BACKGROUND
Cerebrotendinous xanthomatosis is an autosomal recessive disorder of lipid metabolism caused by the mutation of the
CYP27A1
gene encoding sterol 27-hydroxylase, an essential enzyme for the conversion of cholesterol to chenodeoxycholic and cholic acids. Cerebrotendinous xanthomatosis is a rare neurological disease with a wide range of clinical symptoms that are easily misdiagnosed.
CASE SUMMARY
Here we report the clinical, biochemical, and molecular characterization of a 33-year-old female patient with cerebrotendinous xanthomatosis.
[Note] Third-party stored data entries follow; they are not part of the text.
(* ===== verification/ReeObjProofs.v ===== *)
(** * core/tee/tee_ree_fs.c: the operations on objects, step by step

    A file within the volume: created, opened with its hash, read, written and
    synchronised while the directory is open. *)
From S2P Require Import Prelude BlockFile ByteFile Htree HtreeTree HtreeProofs ReeFs HtreeStore.
From S2P Require Import Uuid Bitstring Dirfile DirfileProofs DirfileSpec DirfileMap DirfileRename ReeDirf ReeObj ReeFile ReeVol ReeVolProofs.

Local Open Scope Z_scope.

Section with_crypto.
Context `{CryptoLaws}.
Context (fuel : nat) (junk : nat → list Z).
Context (junk_ok : ∀ n, List.length (junk n) = n ∧ Forall (λ x, 0 <= x < 256) (junk n)).
Context (k : Z) (Hk : 0 <= k < UINT32_MAX).
Abbreviation cmax := (UINT32_MAX - k).
Abbreviation c0 := (UINT32_MAX - (k + 1)).

(** ** Steps that leave the directory alone *)

(** Only files, names and handles have changed. *)
Definition elsewhere (ino : nat) (v v' : vol) : Prop :=
  ree_fs_dirh v' = ree_fs_dirh v ∧ ree_fs_dirh_refcount v' = ree_fs_dirh_refcount v ∧ dirh_fh v' = dirh_fh v
  ∧ inodes v' !! ino = inodes v !! ino.

Lemma elsewhere_refl ino v : elsewhere ino v v.
Proof. by split_and!. Qed.

Lemma elsewhere_trans ino v v' v'' : elsewhere ino v v' → elsewhere ino v' v'' → elsewhere ino v v''.
Proof. intros (?&?&?&?) (?&?&?&?). split_and!; congruence. Qed.

Lemma dopen_elsewhere {er n ino g r v v' p dirh ents} :
  dopen k er n ino g r v p dirh ents → elsewhere ino v v' → (∀ e, vfault v' e → er e) →
  dopen k er n ino g r v' p dirh ents.
Proof.
  intros Hd (E1 & E2 & E3 & E4) Hf. eapply dopen_frame; try done. by rewrite E2, (dp_refcount _ _ _ _ _ _ _ _ _ _ Hd).
Qed.

Lemma dlost_elsewhere ino v v' p : dlost k ino v p → elsewhere ino v v' → dlost k ino v' p.
Proof. intros (d & c & Hi & Hr) (_ & _ & _ & E). exists d, c. by rewrite E. Qed.

(** The objects do not notice changes of other names and files. *)
Lemma disk_other c ino v v' m O :
  disk c ino v m O → names_ok v' → names v' !! None = names v !! None →
  (∀ key x i, m !! key = Some x → names v !! Some x.1 = Some i →
     names v' !! Some x.1 = Some i ∧ inodes v' !! i = inodes v !! i) →
  disk c ino v' m O.
Proof.
  intros [H1 H2 H3 H4] Hn En Hx. constructor; [done|by rewrite En|done|].
  apply (files_are_ext c v); [done|]. intros key x i d Hm Hi Hd. destruct (Hx key x i Hm Hi) as [Hn' Hi'].
  split; [done|]. exists d. rewrite Hi'. split; [done|by split_and!].
Qed.

(** A file is changed: of an object, if it is one's, the content stays. *)
Lemma disk_file c ino v v' m O n i d :
  disk c ino v m O → names v !! Some n = Some i → names v' = names v → (next v <= next v')%nat →
  inodes v' = <[i := d]> (inodes v) →
  (∀ (key : dir_key) x l, m !! key = Some x → x.1 = n → O !! key = Some l → file_is key.1 x.2 c l d) → disk c ino v' m O.
Proof.
  intros [[H1 H2] H3 H4 H5] Hi En Ex Ei Hx. constructor; [constructor|by rewrite En|done|].
  - intros a b j. rewrite En. apply H1.
  - intros a j. rewrite En. intros Ha. specialize (H2 a j Ha). lia.
  - intros key. specialize (H5 key). destruct (m !! key) as [x|] eqn:Em, (O !! key) as [l|] eqn:EO; try done.
    destruct H5 as (j & dj & Hn & Hj & Hf). destruct (decide (x.1 = n)) as [Hxn|Hxn].
    + exists i, d. rewrite En, Hxn, Ei, lookup_insert_eq. split_and!; [done|done|by apply Hx].
    + exists j, dj. rewrite En, Ei, lookup_insert_ne; [by split_and!|].
      intros <-. pose proof (H1 _ _ _ Hn Hi). congruence.
Qed.

(** The name of a file that belongs to no object is removed. *)
Lemma disk_unname c ino v m O n :
  disk c ino v m O → (∀ key x, m !! key = Some x → x.1 ≠ n) →
  disk c ino (set_names v (delete (Some n) (names v))) m O.
Proof.
  intros Hd Hn. pose proof (dk_names _ _ _ _ _ Hd) as [H1 H2]. apply (disk_other _ _ v); [done| | |].
  - constructor; cbn [set_names names next].
    + intros a b i (_ & Ha)%lookup_delete_Some (_ & Hb)%lookup_delete_Some. by apply (H1 a b i).
    + intros a i (_ & Ha)%lookup_delete_Some. by apply (H2 a).
  - cbn. by rewrite lookup_delete_ne.
  - intros key x i Hm Hi. split; [|done]. cbn. rewrite lookup_delete_ne; [done|].
    intros [= E]. by apply (Hn key x).
Qed.

(** tee_fs_rpc_remove_dfh(), the result of which is ignored. *)
Lemma wp_remove_name n v (Q : _ → vol → Prop) R :
  (∀ x v1, vsame v v1 → Q x v1 ∧ Q x (set_names v1 (delete (Some n) (names v1)))) →
  wp (mtry (tee_fs_rpc_remove_dfh (Some n))) Q R v.
Proof.
  intros HQ. apply wp_try. eapply wp_mono; [apply wp_vext_write| |].
  - intros [] v' (v1 & Hv & ->). by apply HQ.
  - intros e v' (_ & v1 & Hv & [-> | ->]); by apply HQ.
Qed.

(** ** Creating a file *)

Lemma create_name_disk c ino v m O n :
  disk c ino v m O → (∀ key x, m !! key = Some x → x.1 ≠ n) →
  let v' := create_name (Some n) v in
  disk c ino v' m O ∧ elsewhere ino v v' ∧ fds v' = fds v
  ∧ ∃ i, names v' !! Some n = Some i ∧ i ≠ ino ∧ inodes v' !! i = Some new_file.
Proof.
  intros Hd Hn v'. pose proof (dk_names _ _ _ _ _ Hd) as [H1 H2]. pose proof (dk_dir _ _ _ _ _ Hd) as H3.
  unfold v', create_name. destruct (names v !! Some n) as [i|] eqn:Ei.
  - assert (i ≠ ino) as Hne by (intros ->; by pose proof (H1 _ _ _ Ei H3)).
    split; [|split; [split_and!; [done..|by apply lookup_insert_ne]|]].
    + eapply (disk_file _ _ v _ _ _ n i); try done. intros key x l Hm Hx. by destruct (Hn key x).
    + split; [done|]. exists i. cbn. split_and!; [done|done|apply lookup_insert_eq].
  - assert (next v ≠ ino) as Hne by (intros E; pose proof (H2 _ _ H3); lia).
    split; [|split; [split_and!; [done..|cbn; by apply lookup_insert_ne]|]].
    + apply (disk_other _ _ v); [done| | |].
      * constructor; cbn.
        -- intros a b i [[<- <-]|[_ Ha]]%lookup_insert_Some [[<- Hb]|[_ Hb]]%lookup_insert_Some; [done| | |].
           ++ pose proof (H2 _ _ Hb). lia.
           ++ pose proof (H2 _ _ Ha). lia.
           ++ by apply (H1 a b i).
        -- intros a i [[<- <-]|[_ Ha]]%lookup_insert_Some; [lia|]. specialize (H2 _ _ Ha). lia.
      * cbn. by rewrite lookup_insert_ne.
      * intros key x i Hm Hi. cbn. pose proof (H2 _ _ Hi). rewrite !lookup_insert_ne; [done|lia|].
        intros [= E]. by apply (Hn key x).
    + split; [done|]. exists (next v). cbn. rewrite !lookup_insert_eq. by split_and!.
Qed.

Lemma elsewhere_same ino v v' : vsame v v' → elsewhere ino v v'.
Proof. intros [[f ->] _]. by split_and!. Qed.

Lemma disk_same c ino v v' m O : disk c ino v m O → vsame v v' → disk c ino v' m O.
Proof. intros Hd [[f ->] _]. eapply disk_ext; try done. Qed.

(** What a step with a file of no object leaves behind. *)
Definition aside (c : Z) (ino : nat) (v v' : vol) (m : gmap dir_key (Z * list Z)) (O : gmap dir_key (list Z)) : Prop :=
  elsewhere ino v v' ∧ disk c ino v' m O.

Lemma wp_create_file c ino v m O n u :
  disk c ino v m O → (∀ key x, m !! key = Some x → x.1 ≠ n) →
  wp (ree_fs_open_primitive true None u (Some (Fileh n [] 0)))
    (λ f v', aside c ino v v' m O ∧ fds v' = fds v ∧ ∃ i ht d, f = Fd (Some ht) i (Fileh n (root_hash ht) 0)
       ∧ names v' !! Some n = Some i ∧ i ≠ ino ∧ inodes v' !! i = Some d
       ∧ file_open (vfault v) u (root_hash ht) 1 [] [] (Some ht, plug v' d))
    (λ e v', vfault v e ∧ aside c ino v v' m O ∧ fds v' = fds v) v.
Proof.
  intros Hd Hn. unfold ree_fs_open_primitive. cbn [fmap option_fmap option_map dfh_file_number].
  apply wp_bind. eapply wp_mono; [apply wp_vext| |]; cbv beta.
  2: { intros e v1 [He Hv]. split; [done|]. split; [|by destruct Hv as [[f ->] _]].
       split; [by apply elsewhere_same|by eapply disk_same]. }
  intros [] v1 Hv1. apply wp_bind, wp_try, wp_bind. unfold tee_fs_rpc_create_dfh.
  assert (∀ v', vsame v v' → disk c ino v' m O ∧ elsewhere ino v v' ∧ fds v' = fds v) as Hsame.
  { intros v' Hv. split; [by eapply disk_same|]. split; [by apply elsewhere_same|by destruct Hv as [[f ->] _]]. }
  assert (∀ v', disk c ino v' m O ∧ elsewhere ino v v' ∧ fds v' = fds v → ∀ (e : tee_result) (Q : tee_fs_fd → vol → Prop) (R : _ → vol → Prop),
    (∀ v'', aside c ino v v'' m O ∧ fds v'' = fds v → R e v'') →
    wp (_ ← (_ ← mtry (tee_fs_rpc_remove_dfh (Some n)); mret ()); mthrow e) Q R v') as Hfail.
  { intros v' (Hd' & He' & Hf') e Q R HR. apply wp_bind, wp_bind, wp_remove_name. intros _ v2 Hv2.
    assert (disk c ino v2 m O ∧ elsewhere ino v v2 ∧ fds v2 = fds v) as (Hd2 & He2 & Hf2).
    { split; [by eapply disk_same|]. split; [eapply elsewhere_trans; [done|by apply elsewhere_same]|].
      destruct Hv2 as [[f ->] _]. done. }
    split; apply wp_ret, wp_throw, HR; (split; [split|done]); try done. by apply disk_unname. }
  apply wp_bind. eapply wp_mono; [apply wp_vext_write| |]; cbv beta.
  2: { intros e v' (He & v2 & Hv2 & Hv'). pose proof (vsame_trans _ _ _ Hv1 Hv2) as Hs2.
       apply (Hfail v').
       - destruct Hv' as [-> | ->]; [by apply Hsame|]. destruct (Hsame v2 Hs2) as (H1 & H2 & H3).
         destruct (create_name_disk c ino v2 m O n H1 Hn) as (H4 & H5 & H6 & _).
         split; [done|]. split; [by eapply elsewhere_trans|congruence].
       - intros v'' Hr. split; [by apply (vfault_same v v1)|done]. }
  intros [] v' (v2 & Hv2 & ->). pose proof (vsame_trans _ _ _ Hv1 Hv2) as Hs2.
  destruct (Hsame v2 Hs2) as (H1 & H2 & H3).
  destruct (create_name_disk c ino v2 m O n H1 Hn) as (H4 & H5 & H6 & i & Hi & Hine & Hnew).
  set (v3 := create_name (Some n) v2) in *. unfold lookup_name.
  apply wp_bind, wp_get. rewrite Hi. apply wp_ret, wp_bind.
  assert (∀ e, vfault v3 e → vfault v e) as Hf3.
  { intros e He. apply (vfault_same _ _ _ Hs2). unfold v3, create_name in He. by destruct (names v2 !! Some n). }
  assert (∀ d', disk c ino (unplug v3 i d') m O ∧ elsewhere ino v (unplug v3 i d')
    ∧ fds (unplug v3 i d') = fds v) as Hun.
  { intros d'. split; [|split].
    - eapply (disk_file _ _ v3 _ _ _ n i); try done. intros key x l Hm Hx. by destruct (Hn key x).
    - eapply elsewhere_trans; [exact H2|]. eapply elsewhere_trans; [exact H5|]. split_and!; [done..|].
      cbn. by rewrite lookup_insert_ne.
    - cbn. congruence. }
  apply (wp_open_tree _ _ _ i new_file); [done|].
  eapply wp_mono; [apply (wp_fd_create u None (plug v3 new_file)); by eexists| |].
  - intros [] [o d'] (ht & Ho & Hop). cbn [fst snd] in *. subst o. exists ht. split; [done|].
    apply wp_ret, wp_ret. destruct (Hun d') as (U1 & U2 & U3). split; [by split|]. split; [done|].
    exists i, ht, d'. split; [done|]. split; [exact Hi|]. split; [done|]. split; [apply lookup_insert_eq|].
    rewrite plug_unplug. eapply file_open_file; [exact Hop|done|].
    intros e He. apply Hf3. apply (file_open_faults _ _ _ _ _ _ _ Hop e He).
  - intros e s' He. apply (Hfail _ (Hun (snd s'))). intros v'' Hr. split; [by apply Hf3|done].
Qed.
The patient developed ataxia and had the typical symptoms of juvenile cataracts, tendon xanthomata, and progressive nervous system dysfunction. Magnetic resonance imaging of the brain revealed bilateral dentate nucleus lesions and white matter abnormalities. This patient was misdiagnosed for 2 years resulting in severe neurological complications. After 2 years of chenodeoxycholic acid treatment, she still presented with ataxia and dysarthria. The pathogenic sites of
CYP27A1
were identified as c.255+1G>T and c.1263+1G>T, which were both caused by shear denaturation.
CONCLUSION
Cerebrotendinous xanthomatosis requires a multidisciplinary diagnosis that must be made early to avoid progressive neurological degeneration. c.1263+1G>T is a known mutation, but c.255+1G>T is a rare mutation site.